But I think what's really amazing about this is...like one thing I saw at a previous organization I was at was a senior engineer that had been trying to get promoted to staff for like four years ago enrolled in this program and spent three months ramping up on doing incident reviews, putting on this curious facilitator hat, had a lot of context on the organization.

And he comes up to me; he was like, "I finally get it now. I realized that this is not actually about the org having good facilitators." He was like, "I know so much about our systems now just from talking to people one on one," that he started becoming someone that people would go to in incidents.

And he got promoted to staff the next round, not because he signed up to be a post-mortem facilitator but because he all of a sudden knew so much stuff about the systems, and not only that, he knew also other people who knew about them. So he knew who to pull in in the incidents quickly. He knew which graph to check. And the more people you get to do that in your organization, the more your expertise is going to level up too, and you're going to have less of those islands of knowledge or single points of failures.

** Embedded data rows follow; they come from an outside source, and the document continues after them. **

Section Lists.
Implicit Types (F X Y : list block) (lo hi a n x : Z).

Lemma apart_app lo X a n Y hi : apart lo (X ++ (a, n) :: Y) hi ↔ apart lo X a ∧ 1 ≤ n ∧ apart (a + hsize * n) Y hi.
Proof.
  revert lo. induction X as [|[b m] X IH]; intros lo; simpl; [tauto|]. rewrite IH. tauto.
Qed.
Lemma apart_lt lo F hi : apart lo F hi → lo < hi.
Proof.
  revert lo. induction F as [|[a n] F IH]; intros lo; simpl; [done|]. intros (H1 & H2 & H3%IH). unfold hsize in H3. lia.
Qed.
Lemma apart_elem lo F hi a n : apart lo F hi → (a, n) ∈ F → lo < a ∧ 1 ≤ n ∧ a + hsize * n < hi.
Proof.
  intros H (X & Y & ->)%list_elem_of_split. apply apart_app in H as (H1%apart_lt & H2 & H3%apart_lt). done.
Qed.
Lemma apart_hi lo F hi hi' : apart lo F hi → hi ≤ hi' → apart lo F hi'.
Proof. revert lo. induction F as [|[a n] F IH]; intros lo; simpl; [lia|]. intros (H1 & H2 & H3) Hle. auto. Qed.
Lemma apart_disjoint lo X a n Y hi b m : apart lo (X ++ (a, n) :: Y) hi → (b, m) ∈ X ++ Y → disjoint_blocks (a, n) (b, m).
Proof.
  intros (H1 & H2 & H3)%apart_app [Hb|Hb]%elem_of_app; eapply apart_elem in Hb; try done; unfold disjoint_blocks; simpl; lia.
Qed.
Lemma space_app X Y x : space (X ++ Y) x ↔ space X x ∨ space Y x.
Proof. unfold space. apply Exists_app. Qed.
Lemma space_cons a n F x : space ((a, n) :: F) x ↔ a ≤ x < a + hsize * n ∨ space F x.
Proof. unfold space. apply Exists_cons. Qed.
Lemma space_in lo F hi x : apart lo F hi → space F x → lo < x < hi - 1.
Proof.
  intros H. unfold space. rewrite Exists_exists. intros ([a n] & Hin & Hx). eapply apart_elem in Hin; [|done]. unfold within in Hx. simpl in Hx. lia.
Qed.
Lemma wp_cat_loop fuel inp out s (Q : Z → S → Prop) :
  I inp out s → (length out + length inp ≤ cap)%nat → (length inp ≤ fuel)%nat →
  (∀ s', I [] (out ++ inp) s' → Q 0 s') → wp (cat_loop fuel fd) Q s.
Proof.
  revert inp out s. induction fuel as [|fuel IH]; intros inp out s Hi Hc Hf HQ; simpl; apply wp_bind.
  all: eapply wp_mono; [apply (stream_read inp out s 512 Hi); lia|]; intros [bs r] s' (rest & -> & Hr & Hn & He & Hi');
    simpl in *; subst r; rewrite Z.gtb_ltb; destruct (Z.ltb_spec 0 (Z.of_nat (length bs))); rewrite length_app in *.
  1,3: apply wp_bind; rewrite Nat2Z.id, firstn_all; eapply wp_mono; [apply (stream_write rest out s' bs Hi'); lia|].
  1,2: intros w s2 [-> Hi2]; rewrite Z.eqb_refl; cbn [negb].
  - lia.
  - apply (IH rest (out ++ bs)); [done|rewrite length_app; lia|lia|]. intros s3 H3. apply HQ. by rewrite app_assoc.
  - destruct bs; [|simpl in *; lia]. apply wp_ret. simpl in *. specialize (He eq_refl) as ->. apply HQ. by rewrite app_nil_r.
  - destruct bs; [|simpl in *; lia]. apply wp_ret. simpl in *. specialize (He eq_refl) as ->. apply HQ. by rewrite app_nil_r.
Qed.
(** A string of a command: [argv[i]] and [eargv[i]], or [file] and [efile]; a
    redirection has a mode and a descriptor too. *)
Abbreviation span := (nat * nat)%type.
Abbreviation redir := (span * Z * Z)%type.
Inductive cmd :=
| EXEC (argv : list span)
| REDIR (c : cmd) (file : span) (mode fd : Z)
| PIPE (left right : cmd)
| LIST (left right : cmd)
| BACK (c : cmd).
Definition execcmd : cmd := EXEC [].
Definition redircmd (subcmd : cmd) (file : span) (mode fd : Z) : cmd := REDIR subcmd file mode fd.
Definition pipecmd (left right : cmd) : cmd := PIPE left right.
Definition listcmd (left right : cmd) : cmd := LIST left right.
Definition backcmd (subcmd : cmd) : cmd := BACK subcmd.
(** [cmd->argv[i]] and [cmd->eargv[i]] stored in a simple command. *)
Definition set_argv (c : cmd) (argv : list span) : cmd := match c with EXEC _ => EXEC argv | _ => c end.

Definition whitespace : list Z := [ch " "; 9; 13; NL; 11].
Definition symbols : list Z := str "<|>&;()".
Definition is_space (c : Z) : bool := in_set whitespace c.
Definition is_symbol (c : Z) : bool := in_set symbols c.

(** A character of a word. *)
Definition wordchar (c : Z) : bool := negb (is_space c) && negb (is_symbol c).

(** The number of characters a loop [while(s < es && ...) s++] passes. *)
Fixpoint skip_while (f : Z → bool) (l : list Z) : nat :=
  match l with
  | [] => O
  | c :: l' => if f c then S (skip_while f l') else O
  end.

Section Parser.
(** The command line; [es] points behind it. *)
Context (s : list Z).
(* ===== verification/Mkfs.v ===== *)
(** * Mkfs: the program that builds the file system image (mkfs.c)

    mkfs runs on the build machine.  Its state is the image file, a map from
    sector numbers to blocks, and the two counters; [exit(1)] and a failed
    [assert] are panics.  The host is little-endian: an integer in its memory is
    its bytes in the image, and [xshort] and [xint] are the identity on the
    values they are called with ([xshort_id], [xint_id]), so the definitions
    below leave them out.  An input file is its name and the pieces in which
    [read] delivers it; the image file is writable.

    The file ends with [wp_mkfs_main]: the program ends with a complete image
    that holds the directory and the files.  What the kernel makes of it is the
    subject of MkfsBoot. *)

From S2P Require Import Prelude State Strings Console Lock Bio BufSpec Log Inode Fs Txn Blocks FsData Dinode FsFile Dirs Paths.
#[local] Arguments Nat.div : simpl never.
#[local] Arguments Nat.modulo : simpl never.

(** ** The code *)

(** The bytes, in Intel order, as the host reads them. *)
Definition xshort (x : Z) : Z := le_get [u8 x; u8 (Z.shiftr x 8)].
Definition xint (x : Z) : Z := le_get [u8 x; u8 (Z.shiftr x 8); u8 (Z.shiftr x 16); u8 (Z.shiftr x 24)].
Lemma xshort_id x : 0 ≤ x < 2 ^ 16 → xshort x = x.
Proof. intros Hx. unfold xshort, u8. simpl le_get. rewrite !Z.shiftr_div_pow2 by done. change (2 ^ 8) with 256. Z.div_mod_to_equations. lia. Qed.
Lemma xint_id x : 0 ≤ x < 2 ^ 32 → xint x = x.
Proof.
  intros Hx. unfold xint, u8. simpl le_get. rewrite !Z.shiftr_div_pow2 by done. change (2 ^ 8) with 256.
  replace (2 ^ 16) with (256 * 256) by done. replace (2 ^ 24) with (256 * 256 * 256) by done. rewrite <- !Zdiv.Zdiv_Zdiv by lia.
  Z.div_mod_to_equations. lia.
Qed.

Definition NINODES : Z := 200.
Definition nbitmap : Z := FSSIZE / (BSIZE * 8) + 1.
Definition ninodeblocks : Z := NINODES / IPB + 1.
Definition nlog : Z := LOGSIZE.
Definition nmeta : Z := 2 + nlog + ninodeblocks + nbitmap.
Definition nblocks : Z := FSSIZE - nmeta.
Definition mk_sb : superblock :=
  mkSuperblock FSSIZE nblocks NINODES nlog 2 (2 + nlog) (2 + nlog + ninodeblocks).
Definition zeroes : list Z := replicate (Z.to_nat BSIZE) 0.

Record mkfs := mkMkfs { mk_img : gmap Z (list Z); freeinode : Z; freeblock : Z }.

Definition wsect (sec : Z) (buf : list Z) : M mkfs unit := λ m,
  if sec >? FSSIZE then Panic "wsect" else
  Ok tt (mkMkfs (<[sec := buf]> (mk_img m)) (freeinode m) (freeblock m)).
(** Reading behind the end of the image fails. *)
Definition rsect (sec : Z) : M mkfs (list Z) := λ m,
  if sec >? FSSIZE then Panic "rsect" else
  match mk_img m !! sec with Some d => Ok d m | None => Panic "read" end.

Definition winode (inum : Z) (ip : dinode) : M mkfs unit :=
  let bn := IBLOCK inum mk_sb in
  buf ← rsect bn;
  wsect bn (dinode_put (dinode_off inum) ip buf).
Definition rinode (inum : Z) : M mkfs dinode :=
  buf ← rsect (IBLOCK inum mk_sb);
  mret (dinode_get (dinode_off inum) buf).

(** [freeinode++] and [freeblock++] *)
Definition next_inode : M mkfs Z := λ m,
  Ok (freeinode m) (mkMkfs (mk_img m) (u32 (freeinode m + 1)) (freeblock m)).
Definition next_block : M mkfs Z := λ m,
  Ok (freeblock m) (mkMkfs (mk_img m) (freeinode m) (u32 (freeblock m + 1))).

Definition mk_ialloc (type : Z) : M mkfs Z :=
  inum ← next_inode;
  winode inum (mkDinode type 0 0 1 0 (replicate 13 0)) ;;
  mret inum.

Definition mk_balloc (used : Z) : M mkfs unit :=
  if negb (used <? BSIZE * 8) then panic "balloc" else
  wsect (sb_bmapstart mk_sb) (fold_left (λ buf i, bit_set (Z.of_nat i) buf) (seq 0 (Z.to_nat used)) zeroes).

(** [din.addrs[q] = b] *)
Definition with_addr (q : nat) (b : Z) (di : dinode) : dinode :=
  mkDinode (di_type di) (di_major di) (di_minor di) (di_nlink di) (di_size di) (<[q := b]> (di_addrs di)).
(** The block that holds file block [fbn], allocated if it is not there. *)
Definition fblock (din : dinode) (fbn : Z) : M mkfs (dinode * Z) :=
  let addr k := default 0 (di_addrs din !! Z.to_nat k) in
  if fbn <? NDIRECT then
    if addr fbn =? 0 then x ← next_block; mret (with_addr (Z.to_nat fbn) x din, x)
    else mret (din, addr fbn)
  else
    d ← (if addr NDIRECT =? 0 then x ← next_block; mret (with_addr (Z.to_nat NDIRECT) x din) else mret din);
    let ind := default 0 (di_addrs d !! Z.to_nat NDIRECT) in
    let o := Z.to_nat (4 * (fbn - NDIRECT)) in
    indirect ← rsect ind;
    if get32 o indirect =? 0 then
      x ← next_block;
      wsect ind (put32 o x indirect) ;;
      mret (d, x)
    else mret (d, get32 o indirect).

(** The loop of [iappend]: the inode and the offset behind the bytes [p]. *)
Fixpoint iappend_loop (fuel : nat) (din : dinode) (off : Z) (p : list Z) : M mkfs (dinode * Z) :=
  match p with
  | [] => mret (din, off)
  | _ =>
      let fbn := off / BSIZE in
      if negb (fbn <? MAXFILE) then panic "iappend" else
      r ← fblock din fbn;
      let n1 := Z.min (Z.of_nat (length p)) ((fbn + 1) * BSIZE - off) in
      buf ← rsect r.2;
      wsect r.2 (splice (Z.to_nat (off - fbn * BSIZE)) (take (Z.to_nat n1) p) buf) ;;
      match fuel with
      | O => nofuel
      | S fuel' => iappend_loop fuel' r.1 (off + n1) (drop (Z.to_nat n1) p)
      end
  end.
Definition with_size (din : dinode) (n : Z) : dinode :=
  mkDinode (di_type din) (di_major din) (di_minor din) (di_nlink din) n (di_addrs din).
Definition iappend (inum : Z) (p : list Z) : M mkfs unit :=
  din ← rinode inum;
  r ← iappend_loop (length p) din (di_size din) p;
  winode inum (with_size r.1 r.2).

(** The bytes of a directory entry; the name is copied by [strncpy]. *)
Definition dirent (inum : Z) (name : list Z) : list Z :=
  le_put 2 (u16 inum) ++ take DIRSIZ (name ++ replicate DIRSIZ 0).

(** An input file: its name, and the pieces [read] delivers. *)
Abbreviation srcfile := (list Z * list (list Z))%type.
(** The name of an input file in the image. *)
Definition mk_name (arg : list Z) : list Z := if bool_decide (head arg = Some (ch "_")) then tail arg else arg.
Definition mk_file (rootino : Z) (f : srcfile) : M mkfs unit :=
  if bool_decide (SLASH ∈ f.1) then panic "index" else
  inum ← mk_ialloc T_FILE;
  iappend rootino (dirent inum (mk_name f.1)) ;;
  forM f.2 (iappend inum).

Definition sb_block : list Z :=
  put32s [sb_size mk_sb; sb_nblocks mk_sb; sb_ninodes mk_sb; sb_nlog mk_sb; sb_logstart mk_sb; sb_inodestart mk_sb; sb_bmapstart mk_sb] 0 zeroes.

Definition fix_root (rootino : Z) : M mkfs unit :=
  din ← rinode rootino;
  winode rootino (with_size din ((di_size din / BSIZE + 1) * BSIZE)).

Definition mkfs_main (files : list srcfile) : M mkfs unit :=
  modify (λ m, mkMkfs (mk_img m) (freeinode m) nmeta) ;;
  forM (seq 0 (Z.to_nat FSSIZE)) (λ i, wsect (Z.of_nat i) zeroes) ;;
  wsect 1 sb_block ;;
  rootino ← mk_ialloc T_DIR;
  if negb (rootino =? ROOTINO) then panic "rootino" else
  iappend rootino (dirent rootino (str ".")) ;;
  iappend rootino (dirent rootino (str "..")) ;;
  forM files (mk_file rootino) ;;
  fix_root rootino ;;
  used ← gets freeblock;
  mk_balloc used.
Definition mkfs0 : mkfs := mkMkfs ∅ 1 0.

(** ** A file in an image *)

Abbreviation image := (Z → list Z).
Definition iset (b : Z) (d : list Z) (I : image) : image := λ x, if x =? b then d else I x.

(** The block at position [q] of the inode: 12 is the indirect block and [fpos k]
    the position of file block [k], as in the kernel's view of a file. *)
Definition dind (di : dinode) : Z := default 0 (di_addrs di !! 12%nat).
Definition mblk (I : image) (di : dinode) (q : nat) : Z :=
  if decide (q ≤ 12)%nat then default 0 (di_addrs di !! q)
  else if dind di =? 0 then 0 else get32 (4 * (q - 13)) (I (dind di)).

(** [data] is in the file, the positions in [P] are allocated, with blocks below
    [fb], and behind [data] there are zeroes. *)
Record mfile (I : image) (fb : Z) (di : dinode) (data : list Z) (P : nat → Prop) : Prop := {
  mf_addrs : length (di_addrs di) = 13%nat;
  mf_pos : ∀ q, (q < NPOS)%nat → mblk I di q ≠ 0 ↔ P q;
  mf_rng : ∀ q, (q < NPOS)%nat → mblk I di q ≠ 0 → nmeta ≤ mblk I di q < fb;
  mf_inj : ∀ q r, (q < NPOS)%nat → (r < NPOS)%nat → mblk I di q ≠ 0 → mblk I di q = mblk I di r → q = r;
  mf_len : (length data ≤ 512 * 140)%nat;
  mf_data : ∀ x v, data !! x = Some v → P (fpos (x / 512)) ∧ I (mblk I di (fpos (x / 512))) !! (x mod 512)%nat = Some v;
  mf_zero : ∀ x, (length data ≤ x < 512 * 140)%nat → P (fpos (x / 512)) → I (mblk I di (fpos (x / 512))) !! (x mod 512)%nat = Some 0 }.

(** The positions a file of [e] bytes needs. *)
Definition need (e q : nat) : Prop :=
  if decide (q < 12)%nat then (512 * q < e)%nat else if decide (q = 12)%nat then (512 * 12 < e)%nat else (512 * (q - 1) < e)%nat.

Section File.
Implicit Types (I : image) (fb b : Z) (di : dinode) (data bs : list Z) (P : nat → Prop) (q r k x : nat).

Lemma fpos_block x : (x < 512 * 140)%nat → (x / 512 < 140)%nat.
Proof. intros. apply Nat.Div0.div_lt_upper_bound; lia. Qed.
Lemma need_fpos e k : (k < 140)%nat → need e (fpos k) ↔ (512 * k < e)%nat.
Proof. intros Hk. unfold need, fpos. repeat case_decide; lia. Qed.

Lemma mblk_ext I I' di q : (dind di ≠ 0 → I' (dind di) = I (dind di)) → mblk I' di q = mblk I di q.
Proof. intros H. unfold mblk. case_decide; [done|]. destruct (Z.eqb_spec (dind di) 0); [done|]. by rewrite H. Qed.
Lemma mblk_ind I di : mblk I di 12 = dind di.
Proof. done. Qed.

(** Other blocks may change. *)
Lemma mfile_frame I I' fb fb' di data P :
  mfile I fb di data P → fb ≤ fb' → (∀ q, (q < NPOS)%nat → mblk I di q ≠ 0 → I' (mblk I di q) = I (mblk I di q)) → mfile I' fb' di data P.
Proof.
  intros [H1 H2 H3 H4 H5 H6 H7] Hfb Hsame.
  assert (∀ q, mblk I' di q = mblk I di q) as E.
  { intros q. apply mblk_ext. intros Hd. apply (Hsame 12%nat); [unfold NPOS; lia|done]. }
  assert (∀ x, (x < 512 * 140)%nat → P (fpos (x / 512)) → I' (mblk I di (fpos (x / 512))) = I (mblk I di (fpos (x / 512)))) as Hb.
  { intros x Hx HP. pose proof (fpos_lt _ (fpos_block x Hx)) as [Hq _]. apply Hsame; [done|]. by apply H2. }
  split; try done; intros; rewrite ?E in *; auto.
  - pose proof (H3 q ltac:(done) ltac:(done)). lia.
  - destruct (H6 x v) as [HP Hv]; [done|]. split; [done|]. rewrite Hb; [done| |done]. apply lookup_lt_Some in H. lia.
  - rewrite Hb by (done || lia). auto.
Qed.
Lemma mfile_pos I fb di data P P' : mfile I fb di data P → (∀ q, (q < NPOS)%nat → P q ↔ P' q) → mfile I fb di data P'.
Proof.
  intros [H1 H2 H3 H4 H5 H6 H7] HP. split; try done.
  - intros q Hq. rewrite H2 by done. by apply HP.
  - intros x v Hv. destruct (H6 x v Hv) as [Hp Hd]. split; [|done]. apply HP; [|done]. apply fpos_lt, fpos_block. apply lookup_lt_Some in Hv. lia.
  - intros x Hx Hp. apply H7; [done|]. apply HP; [|done]. apply fpos_lt, fpos_block. lia.
Qed.

Lemma get32_zeroes o : get32 o zeroes = 0.
Proof.
  unfold get32. assert (∀ l, Forall (λ x : Z, x = 0) l → le_get l = 0) as H.
  { induction 1 as [|x l -> _ IH]; [done|]. simpl. rewrite IH. done. }
  apply H, Forall_take, Forall_drop. unfold zeroes. apply Forall_replicate. done.
Qed.
Lemma lookup_zeroes x : (x < 512)%nat → zeroes !! x = Some 0.
Proof. intros. apply lookup_replicate_2. unfold BSIZE. lia. Qed.
Lemma mod_lt x : (x mod 512 < 512)%nat.
Proof. apply Nat.mod_upper_bound. lia. Qed.

Lemma mblk_addr I di q fb r : length (di_addrs di) = 13%nat → (q ≤ 12)%nat → mblk I di q = 0 → I fb = zeroes → fb ≠ 0 →
  mblk I (with_addr q fb di) r = if decide (r = q) then fb else mblk I di r.
Proof.
  intros H1 Hq Eq0 Hz Hfb. unfold mblk, dind, with_addr. simpl. destruct (decide (r ≤ 12)%nat) as [Hr12|Hr12].
  - case_decide as Er; [subst; rewrite list_lookup_insert_eq by lia; done|by rewrite list_lookup_insert_ne].
  - rewrite decide_False by lia. destruct (decide (q = 12)%nat) as [->|Hq12].
    + rewrite list_lookup_insert_eq by lia. simpl. rewrite (proj2 (Z.eqb_neq fb 0)) by lia. rewrite Hz, get32_zeroes.
      change (default 0 (di_addrs di !! 12%nat)) with (mblk I di 12). by rewrite Eq0.
    + by rewrite list_lookup_insert_ne by lia.
Qed.
Lemma mblk_indirect I di q fb r : dind di ≠ 0 → (12 < q < NPOS)%nat → (r < NPOS)%nat → length (I (dind di)) = 512%nat → 0 ≤ fb < 2 ^ 32 →
  mblk (iset (dind di) (put32 (4 * (q - 13)) fb (I (dind di))) I) di r = if decide (r = q) then fb else mblk I di r.
Proof.
  intros Hd0 Hq Hr Hlen Hfb. unfold mblk. rewrite (proj2 (Z.eqb_neq _ _) Hd0). unfold iset. rewrite Z.eqb_refl. unfold NPOS in *.
  case_decide as Hr12; [rewrite decide_False by lia; done|].
  case_decide as Er; [subst; apply get32_put32_eq; lia|]. apply get32_put32_ne; lia.
Qed.
(** A block for a direct position, or for the indirect block. *)
Lemma mfile_addr I fb di data P q :
  mfile I fb di data P → (q ≤ 12)%nat → ¬ P q → I fb = zeroes → nmeta ≤ fb →
  mfile I (fb + 1) (with_addr q fb di) data (λ r, P r ∨ r = q).
Proof.
  intros F Hq HnP Hz Hfb. pose proof F as [H1 H2 H3 H4 H5 H6 H7]. set (di' := with_addr q fb di).
  assert (0 < nmeta) as Hnm by done. assert (mblk I di q = 0) as Eq0.
  { destruct (decide (mblk I di q = 0)) as [|Hne]; [done|]. exfalso. apply HnP, H2; [unfold NPOS; lia|done]. }
  assert (∀ r, (r < NPOS)%nat → mblk I di' r = if decide (r = q) then fb else mblk I di r) as E by (intros r _; apply mblk_addr; done || lia).
  assert (∀ x, (x < 512 * 140)%nat → P (fpos (x / 512)) → mblk I di' (fpos (x / 512)) = mblk I di (fpos (x / 512))) as Ex.
  { intros x Hx HP. rewrite E by (apply fpos_lt, fpos_block; lia). rewrite decide_False; [done|]. intros E'. by rewrite E' in HP. }
  split; try done.
  - simpl. by rewrite length_insert.
  - intros r Hr. rewrite E by done. case_decide as Er; [split; [by right|lia]|]. rewrite H2 by done. tauto.
  - intros r Hr. rewrite E by done. case_decide; [lia|]. intros Hne. pose proof (H3 r Hr Hne). lia.
  - intros r r' Hr Hr'. rewrite !E by done. case_decide as E1; case_decide as E2; subst; try done.
    + intros _ Eb. pose proof (H3 r' Hr' ltac:(lia)). lia.
    + intros Hne Eb. pose proof (H3 r Hr Hne). lia.
    + by apply H4.
  - intros x v Hv. destruct (H6 x v Hv) as [HP Hd]. apply lookup_lt_Some in Hv. split; [by left|]. by rewrite Ex by (done || lia).
  - intros x Hx HP. rewrite E by (apply fpos_lt, fpos_block; lia). case_decide as Er; [rewrite Hz; apply lookup_zeroes, mod_lt|].
    destruct HP as [HP|HP]; [by apply H7|done].
Qed.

ANA: That makes perfect sense. As we talk about this, one of the questions that I had also thought about for today was, in general, apart from looking at incidents as incidents and having the traditional way that we go about them, what is another misconception in general that we are still having in the space?

NORA: There are a lot of misconceptions. Like, there is a lot of shiny object syndrome around very prescriptive tools, especially after you've had a really bad situation and some vendor is coming to you being like, "You really just need to do this, this, this, this, this and this," and it feels really emotionally nice to have a new process to follow. And then future things you can blame on people not following the process, rather than any of the stuff you're doing it. It's almost an emotional Band-Aid rather than you actually looking inward in your organization and addressing what's happening.

Like you brought up before, there are a lot of components. We all hopefully do self-reflection to a certain extent, but it is very hard to do organizational reflection and then create a process that works for you rather than just offloading and buying one. And we really try to make our tooling flexible. We don't say, "Hey, we know your org entirely." It's like, you know your org the best, and you know which processes are going to succeed and which ones aren't. And we also help you identify your hotspots along the way so that you can make that thing that works best for you.

ANA: Definitely. Specifically, when it comes to learning from incidents, do you think that, as an industry, we're still going about it the wrong way? At least from my perspective, I feel like I've seen people more open to we can learn from it versus this happened, and we have to deal with it. But at the same time, it feels like we're just not being as intentional with it.

NORA: I'm seeing what you're seeing, Ana, and I know you've been in this field for a while too and have been evangelizing a lot of this thinking for a while too. I feel like I've seen a change a lot in the last five years. It's not where I would like it to be. But I think growth is slow. I am seeing upward trends.

I feel like sometimes these kinds of things are a little bit like a video game. Like on the first level, you get told to go talk to this merchant and buy this particular thing. And then, in the next level, you're not getting so much instructions, and then you slowly build expertise. But you're not shaming them in the first level for not understanding the process yet.

I think it's just a journey that we have to go on as an industry. And we're all trying our best, and we're all understanding it in our different ways and at our own paces. And I think it's trending upwards. Like, I'm seeing folks talk about it a lot differently.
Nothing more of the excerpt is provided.